(Available data begins)

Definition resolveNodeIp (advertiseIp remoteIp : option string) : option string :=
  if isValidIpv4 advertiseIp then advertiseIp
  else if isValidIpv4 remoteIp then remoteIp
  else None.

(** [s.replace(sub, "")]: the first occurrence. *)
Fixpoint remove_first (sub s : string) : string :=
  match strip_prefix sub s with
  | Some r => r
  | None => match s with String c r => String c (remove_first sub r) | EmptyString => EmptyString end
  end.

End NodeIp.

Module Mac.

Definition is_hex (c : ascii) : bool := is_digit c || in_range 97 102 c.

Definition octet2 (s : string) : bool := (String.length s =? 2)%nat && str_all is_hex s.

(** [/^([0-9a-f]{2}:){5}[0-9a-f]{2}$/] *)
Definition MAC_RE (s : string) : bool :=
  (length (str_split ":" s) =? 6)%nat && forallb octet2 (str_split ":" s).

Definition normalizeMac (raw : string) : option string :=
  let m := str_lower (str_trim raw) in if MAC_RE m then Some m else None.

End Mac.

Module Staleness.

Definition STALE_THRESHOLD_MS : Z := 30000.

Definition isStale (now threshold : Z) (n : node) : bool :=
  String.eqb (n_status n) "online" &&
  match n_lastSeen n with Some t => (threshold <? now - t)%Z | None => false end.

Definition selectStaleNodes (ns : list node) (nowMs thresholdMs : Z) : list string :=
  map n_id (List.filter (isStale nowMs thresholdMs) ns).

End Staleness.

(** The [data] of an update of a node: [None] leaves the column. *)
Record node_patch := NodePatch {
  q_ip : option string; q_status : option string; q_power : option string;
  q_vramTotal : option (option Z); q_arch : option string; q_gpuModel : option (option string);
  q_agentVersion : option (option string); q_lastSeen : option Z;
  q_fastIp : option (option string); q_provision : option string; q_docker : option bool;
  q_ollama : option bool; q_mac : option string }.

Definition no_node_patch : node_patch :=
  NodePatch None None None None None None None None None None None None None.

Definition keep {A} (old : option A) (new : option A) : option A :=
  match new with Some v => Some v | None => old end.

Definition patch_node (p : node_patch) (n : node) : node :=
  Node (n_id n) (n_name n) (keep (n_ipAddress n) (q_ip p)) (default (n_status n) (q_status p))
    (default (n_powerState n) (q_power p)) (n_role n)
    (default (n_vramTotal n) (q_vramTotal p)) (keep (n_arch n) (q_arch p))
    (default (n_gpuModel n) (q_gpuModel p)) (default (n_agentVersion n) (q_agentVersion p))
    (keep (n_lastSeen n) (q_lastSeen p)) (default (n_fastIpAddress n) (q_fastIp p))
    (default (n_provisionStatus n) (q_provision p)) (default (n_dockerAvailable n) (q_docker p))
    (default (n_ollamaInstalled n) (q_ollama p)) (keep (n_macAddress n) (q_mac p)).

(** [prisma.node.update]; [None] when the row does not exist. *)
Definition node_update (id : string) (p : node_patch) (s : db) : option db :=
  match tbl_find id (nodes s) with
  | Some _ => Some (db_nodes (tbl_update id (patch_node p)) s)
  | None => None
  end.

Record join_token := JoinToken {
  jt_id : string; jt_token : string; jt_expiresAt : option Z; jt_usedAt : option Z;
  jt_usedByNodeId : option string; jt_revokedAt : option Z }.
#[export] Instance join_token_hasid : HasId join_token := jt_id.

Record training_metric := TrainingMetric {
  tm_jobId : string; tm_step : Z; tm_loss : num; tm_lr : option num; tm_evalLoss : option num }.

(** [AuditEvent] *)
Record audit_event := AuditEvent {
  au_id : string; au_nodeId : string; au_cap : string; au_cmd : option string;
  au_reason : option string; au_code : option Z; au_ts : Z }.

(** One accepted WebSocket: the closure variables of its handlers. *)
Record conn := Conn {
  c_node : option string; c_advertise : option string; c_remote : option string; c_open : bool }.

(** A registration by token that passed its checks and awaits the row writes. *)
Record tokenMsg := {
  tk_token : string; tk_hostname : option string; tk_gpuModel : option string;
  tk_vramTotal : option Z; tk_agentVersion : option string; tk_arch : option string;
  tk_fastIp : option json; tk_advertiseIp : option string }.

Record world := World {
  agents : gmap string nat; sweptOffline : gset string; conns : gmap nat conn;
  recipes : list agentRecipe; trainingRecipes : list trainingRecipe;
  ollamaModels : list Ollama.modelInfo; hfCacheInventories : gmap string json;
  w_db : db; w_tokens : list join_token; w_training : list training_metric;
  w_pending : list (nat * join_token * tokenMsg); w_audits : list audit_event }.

(Available data ends)
(Available data begins)

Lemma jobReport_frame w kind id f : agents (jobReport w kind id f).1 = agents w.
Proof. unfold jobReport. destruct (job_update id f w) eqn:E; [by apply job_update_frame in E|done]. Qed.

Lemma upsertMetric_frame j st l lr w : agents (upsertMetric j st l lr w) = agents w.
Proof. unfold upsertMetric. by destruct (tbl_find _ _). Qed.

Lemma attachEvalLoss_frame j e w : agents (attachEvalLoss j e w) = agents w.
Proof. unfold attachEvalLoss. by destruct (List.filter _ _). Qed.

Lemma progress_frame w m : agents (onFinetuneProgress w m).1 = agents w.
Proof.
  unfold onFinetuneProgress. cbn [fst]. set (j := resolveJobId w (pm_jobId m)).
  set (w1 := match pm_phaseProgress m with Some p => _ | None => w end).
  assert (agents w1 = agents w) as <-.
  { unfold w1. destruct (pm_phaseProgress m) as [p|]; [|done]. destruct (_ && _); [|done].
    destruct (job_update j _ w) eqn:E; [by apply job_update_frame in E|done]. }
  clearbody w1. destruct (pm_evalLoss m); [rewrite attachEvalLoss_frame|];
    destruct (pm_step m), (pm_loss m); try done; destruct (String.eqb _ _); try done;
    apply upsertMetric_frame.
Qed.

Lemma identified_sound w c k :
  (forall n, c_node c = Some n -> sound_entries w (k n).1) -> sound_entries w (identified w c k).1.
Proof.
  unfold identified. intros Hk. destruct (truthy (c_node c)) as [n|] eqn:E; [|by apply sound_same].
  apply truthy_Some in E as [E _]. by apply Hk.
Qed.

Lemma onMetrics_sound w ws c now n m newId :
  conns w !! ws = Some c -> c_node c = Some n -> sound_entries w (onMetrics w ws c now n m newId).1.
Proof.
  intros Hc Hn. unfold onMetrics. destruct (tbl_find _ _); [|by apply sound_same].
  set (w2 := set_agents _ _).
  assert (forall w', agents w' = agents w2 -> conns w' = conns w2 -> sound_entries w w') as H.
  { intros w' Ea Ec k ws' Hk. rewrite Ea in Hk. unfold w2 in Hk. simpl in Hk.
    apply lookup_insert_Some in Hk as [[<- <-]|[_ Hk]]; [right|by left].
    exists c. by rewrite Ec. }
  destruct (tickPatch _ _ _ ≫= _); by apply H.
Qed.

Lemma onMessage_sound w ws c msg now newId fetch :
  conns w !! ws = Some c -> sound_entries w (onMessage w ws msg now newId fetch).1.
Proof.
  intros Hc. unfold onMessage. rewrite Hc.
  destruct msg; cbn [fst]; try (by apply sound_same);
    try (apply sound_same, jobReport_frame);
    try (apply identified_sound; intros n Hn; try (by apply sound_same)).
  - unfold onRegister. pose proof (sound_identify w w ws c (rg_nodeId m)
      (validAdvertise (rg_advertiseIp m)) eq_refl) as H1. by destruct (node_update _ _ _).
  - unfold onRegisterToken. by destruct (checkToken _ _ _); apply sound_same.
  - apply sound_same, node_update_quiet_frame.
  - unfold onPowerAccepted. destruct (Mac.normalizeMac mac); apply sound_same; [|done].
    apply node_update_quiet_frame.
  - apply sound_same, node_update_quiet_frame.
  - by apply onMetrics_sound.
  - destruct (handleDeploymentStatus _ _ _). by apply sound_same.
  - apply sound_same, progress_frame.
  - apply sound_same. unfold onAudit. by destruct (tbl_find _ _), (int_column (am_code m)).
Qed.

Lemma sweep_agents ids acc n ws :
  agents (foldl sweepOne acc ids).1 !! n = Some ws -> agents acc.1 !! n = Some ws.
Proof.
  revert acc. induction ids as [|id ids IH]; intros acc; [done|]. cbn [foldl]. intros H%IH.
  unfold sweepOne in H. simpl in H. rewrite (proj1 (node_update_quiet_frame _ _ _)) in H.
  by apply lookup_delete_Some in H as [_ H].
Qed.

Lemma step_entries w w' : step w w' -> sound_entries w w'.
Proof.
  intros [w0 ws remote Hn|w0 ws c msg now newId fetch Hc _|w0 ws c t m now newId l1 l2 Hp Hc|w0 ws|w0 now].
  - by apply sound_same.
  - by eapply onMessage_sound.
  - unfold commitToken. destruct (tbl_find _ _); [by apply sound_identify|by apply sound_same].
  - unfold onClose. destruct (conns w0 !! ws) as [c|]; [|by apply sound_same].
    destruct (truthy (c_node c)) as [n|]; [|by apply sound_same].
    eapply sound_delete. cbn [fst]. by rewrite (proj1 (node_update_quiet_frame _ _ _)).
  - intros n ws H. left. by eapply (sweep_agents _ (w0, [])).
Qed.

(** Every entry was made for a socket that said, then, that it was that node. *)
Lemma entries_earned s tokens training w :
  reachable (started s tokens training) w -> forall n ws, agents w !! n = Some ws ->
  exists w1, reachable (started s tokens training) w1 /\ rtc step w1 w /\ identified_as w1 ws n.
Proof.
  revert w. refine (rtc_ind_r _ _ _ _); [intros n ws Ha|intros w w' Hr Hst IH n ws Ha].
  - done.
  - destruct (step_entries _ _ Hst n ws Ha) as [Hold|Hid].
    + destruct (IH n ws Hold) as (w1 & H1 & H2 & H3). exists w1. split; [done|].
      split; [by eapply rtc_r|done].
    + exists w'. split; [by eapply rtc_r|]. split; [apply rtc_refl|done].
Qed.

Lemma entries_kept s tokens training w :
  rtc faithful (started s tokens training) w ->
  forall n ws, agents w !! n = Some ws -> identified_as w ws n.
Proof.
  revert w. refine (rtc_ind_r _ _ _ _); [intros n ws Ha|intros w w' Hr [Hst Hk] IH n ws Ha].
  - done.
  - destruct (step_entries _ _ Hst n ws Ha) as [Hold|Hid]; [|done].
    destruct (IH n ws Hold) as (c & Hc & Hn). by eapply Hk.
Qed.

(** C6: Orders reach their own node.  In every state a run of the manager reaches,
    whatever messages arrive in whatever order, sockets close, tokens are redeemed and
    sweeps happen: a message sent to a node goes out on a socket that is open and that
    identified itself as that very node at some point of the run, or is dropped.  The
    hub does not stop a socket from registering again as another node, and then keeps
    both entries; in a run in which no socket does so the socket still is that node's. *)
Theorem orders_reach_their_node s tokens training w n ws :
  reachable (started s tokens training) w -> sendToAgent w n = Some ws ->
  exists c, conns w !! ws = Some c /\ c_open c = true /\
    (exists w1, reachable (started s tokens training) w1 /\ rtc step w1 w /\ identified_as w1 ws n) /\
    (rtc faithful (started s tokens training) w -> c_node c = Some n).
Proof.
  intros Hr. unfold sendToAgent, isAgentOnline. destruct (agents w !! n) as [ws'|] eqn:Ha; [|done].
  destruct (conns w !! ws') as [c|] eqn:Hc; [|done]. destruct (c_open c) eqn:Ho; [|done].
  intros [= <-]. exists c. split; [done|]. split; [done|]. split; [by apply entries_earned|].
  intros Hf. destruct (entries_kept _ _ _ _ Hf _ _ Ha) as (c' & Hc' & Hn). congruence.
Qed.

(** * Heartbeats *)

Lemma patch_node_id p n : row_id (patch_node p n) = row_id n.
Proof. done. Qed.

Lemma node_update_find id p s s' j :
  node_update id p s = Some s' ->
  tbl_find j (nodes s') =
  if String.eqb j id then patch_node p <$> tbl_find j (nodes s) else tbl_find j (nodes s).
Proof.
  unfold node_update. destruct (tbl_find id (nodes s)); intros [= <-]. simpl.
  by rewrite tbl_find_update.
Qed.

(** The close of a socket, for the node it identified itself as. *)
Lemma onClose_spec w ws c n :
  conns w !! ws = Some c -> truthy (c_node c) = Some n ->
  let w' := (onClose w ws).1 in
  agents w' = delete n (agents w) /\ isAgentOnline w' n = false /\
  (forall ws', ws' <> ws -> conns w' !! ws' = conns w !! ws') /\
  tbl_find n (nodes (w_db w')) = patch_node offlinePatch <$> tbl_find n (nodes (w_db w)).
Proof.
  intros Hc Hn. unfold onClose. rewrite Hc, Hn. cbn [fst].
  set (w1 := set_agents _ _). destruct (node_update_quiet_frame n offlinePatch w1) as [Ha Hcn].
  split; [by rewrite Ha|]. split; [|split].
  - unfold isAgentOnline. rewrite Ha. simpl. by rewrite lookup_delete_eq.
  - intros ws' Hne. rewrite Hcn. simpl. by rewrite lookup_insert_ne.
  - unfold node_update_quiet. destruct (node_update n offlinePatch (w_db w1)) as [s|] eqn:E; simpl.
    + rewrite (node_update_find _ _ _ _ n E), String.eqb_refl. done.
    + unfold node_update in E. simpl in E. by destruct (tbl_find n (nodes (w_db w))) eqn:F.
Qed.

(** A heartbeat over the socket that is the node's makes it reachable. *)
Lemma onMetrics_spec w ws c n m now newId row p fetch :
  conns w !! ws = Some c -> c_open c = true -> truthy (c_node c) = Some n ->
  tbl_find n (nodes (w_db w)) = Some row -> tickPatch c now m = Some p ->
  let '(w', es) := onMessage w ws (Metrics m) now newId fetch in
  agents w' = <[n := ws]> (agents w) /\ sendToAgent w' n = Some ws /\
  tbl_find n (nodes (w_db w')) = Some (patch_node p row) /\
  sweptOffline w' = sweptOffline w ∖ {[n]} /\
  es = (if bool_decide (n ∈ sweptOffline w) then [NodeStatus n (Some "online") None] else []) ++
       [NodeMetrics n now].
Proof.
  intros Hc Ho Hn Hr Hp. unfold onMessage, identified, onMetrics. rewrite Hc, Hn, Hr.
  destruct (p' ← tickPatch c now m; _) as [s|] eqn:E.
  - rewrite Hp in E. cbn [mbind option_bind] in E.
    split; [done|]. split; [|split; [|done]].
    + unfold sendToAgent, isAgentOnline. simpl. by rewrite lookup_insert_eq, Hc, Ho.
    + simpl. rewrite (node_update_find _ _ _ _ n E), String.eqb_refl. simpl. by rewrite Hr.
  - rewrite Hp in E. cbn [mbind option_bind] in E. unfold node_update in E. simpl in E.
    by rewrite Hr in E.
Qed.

(Available data ends)

Brief:
Only the lines above from the one with "(default (n_powerState n)" up to and including the one with "(keep (n_lastSeen n)" should be repeated, exactly as written.

Answer space:
    (default (n_powerState n) (q_power p)) (n_role n)
    (default (n_vramTotal n) (q_vramTotal p)) (keep (n_arch n) (q_arch p))
    (default (n_gpuModel n) (q_gpuModel p)) (default (n_agentVersion n) (q_agentVersion p))
    (keep (n_lastSeen n) (q_lastSeen p)) (default (n_fastIpAddress n) (q_fastIp p))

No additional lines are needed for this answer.